Competitive Binding of Synthetic Oligonucleotides

On

Friday, April 18 at 11:00 a.m.
MoSE Room 1224

Committee
            Prof. Valeria Milam – School of Materials Science and Engineering (advisor)
            Prof. Blair Brettmann– School of Materials Science and Engineering
            Prof. Seung Soon Jang – School of Materials Science and Engineering

    Prof. Rajesh Naik – School of Materials Science and Engineering, Adjunct appointment 
            Prof. M.G. Finn –  School of Chemistry and Biochemistry

Abstract

Nucleic acids evolved to serve a variety of biological functions, including the storage and transmission of the genetic code, the catalysis of protein synthesis, and the modulation of gene expression. Leveraging these properties, scientists are able to produce synthetic nucleic acid sequences capable of serving in a variety of non-genomic applications. This work primarily focuses on aptamers: single-stranded oligonucleotides capable of binding to non-nucleotide targets with high specificity and sensitivity. Aptamers can be used in a range of applications, including therapeutics, molecular sensing, and diagnostics. An aptamer’s target-binding behavior is a function of both its primary and secondary structure. The primary structure (identity and order of the bases), temperature, and solution conditions all determine the secondary structure (self-folded shape) of the oligonucleotide. 
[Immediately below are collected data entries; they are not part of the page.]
(** * The utilities of insight-42-js-utils

    A shallow embedding of the functions of src/index.js that compute on
    values, text, [localStorage] and timers, and of the [CacheManager]
    class that the repository's documentation builds from
    [setStorageWithExpiry] and [getStorageWithExpiry], together with the
    part of the JavaScript platform they run on: JSON text,
    [localStorage], the clock behind [new Date()], promise settlement,
    [setTimeout], and the methods of strings, arrays and objects they
    call.

    Conventions of the model.
    - JavaScript values are the inductive [JsVal].  Numbers are exact
      decimals: [JNum z] is the integer [z], [JDec m e] is [m / 10^e];
      rounding to doubles, [NaN] and the infinities as stored values are
      outside the model, and a number prints in plain decimal notation.
      Where the code's arithmetic is exact only among the safe integers,
      the theorem says so ([exact_expiry]).
      Instants are whole milliseconds, a TTL is a whole number of hours,
      and lengths, limits, delays and counts are whole numbers.
    - Text is a byte string: a code unit above 127 written as a [\u]
      escape is kept as its UTF-8 bytes, and white space is ASCII white
      space.  On ASCII text a character is a code unit; where a result
      depends on how the characters above 127 are counted, case-mapped or
      classified, the theorem is stated for ASCII text.
    - A computation is a function from the state of the page to a
      completion (normal or thrown) and a new state.  The state records
      the calls made on [localStorage] and on the fetch function, so that
      what a function does can be told apart from what it returns.
    - A function received as an argument works on a state of its own and
      does not call the function it was given to. *)

From Stdlib Require Import ZArith NArith String Ascii List Bool Lia.
From Stdlib Require Import DecimalFacts DecimalN DecimalPos.
From stdpp Require Import gmap strings.

Import ListNotations.
Local Open Scope Z_scope.
Local Open Scope list_scope.
(* ================================================================== *)
(** * Clip safety of the limiter and of the pipeline *)
(* ================================================================== *)

Section ClipSafety.

Lemma limiter_loop_length (attack release thr gain : R) (signal : list R) :
  length (limiter_loop attack release thr gain signal) = length signal.
Proof.
  revert gain. induction signal as [| x signal IH]; intros gain; cbn;
    [reflexivity | now rewrite IH].
Qed.

(** An enabled limiter returns the clipped loop output; it raises only on an
    empty array ([np.min] of no gains). *)
Lemma apply_limiter_enabled (config : EnhancementV2Config) (signal : list R)
    (force : bool) (override : option R) :
  force || enabled (limiter config) = true ->
  match _apply_limiter config signal force override with
  | Ok (out, _) =>
      out = np_clip (map fst (limiter_loop (limiter_attack config)
                                (limiter_release config)
                                (limiter_threshold config override) 1 signal))
                    (-1) 1
  | Raise _ => signal = []
  end.
Proof.
  intros Hen. unfold _apply_limiter. rewrite Hen. cbn [negb].
  destruct signal as [| x signal]; cbn; reflexivity.
Qed.

Lemma apply_limiter_disabled (config : EnhancementV2Config) (signal : list R) :
  enabled (limiter config) = false ->
  _apply_limiter config signal false None =
  Ok (signal, [("limiter_enabled", VBool false);
               ("limiter_reduction_db", VFloat 0)]).
Proof. intros Hen. unfold _apply_limiter. rewrite Hen. reflexivity. Qed.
The Milam Lab has developed a method for identifying aptamer sequences called Competition-Enhanced Ligand Selection (CompELS) which relies on competition between aptamer candidates. In order to better understand the CompELS process, I have developed a series of “barcoded” DNA sequences to screen for aptamers against the Fc fragment of the human IgG antibody; these barcodes can be used to monitor the changes in bound sequences over CompELS cycles. Following CompELS, both the “winning” (bound) sequences and the “losing” (unbound) sequences were analyzed, in order to identify any patterns that emerge.

Separate studies investigated the role of competitive binding of unlabeled SARS-CoV-2 RNA segments with double-stranded probes on microspheres initially in a signal-off state. Using high throughput analysis called flow cytometry, candidate probe systems were examined to find the best combination of stability (in the absence of target) and target responsiveness resulting in a transition to a signal-on state. Successful probes were identified along with unexpected long-range quenching effects from residual, closely-spaced probes remaining in the signal-off state. 

Collectively, this research helped us gain insight into the role of competition in both the aptamer selection process (CompELS) and oligonucleotide exchange events on microspheres.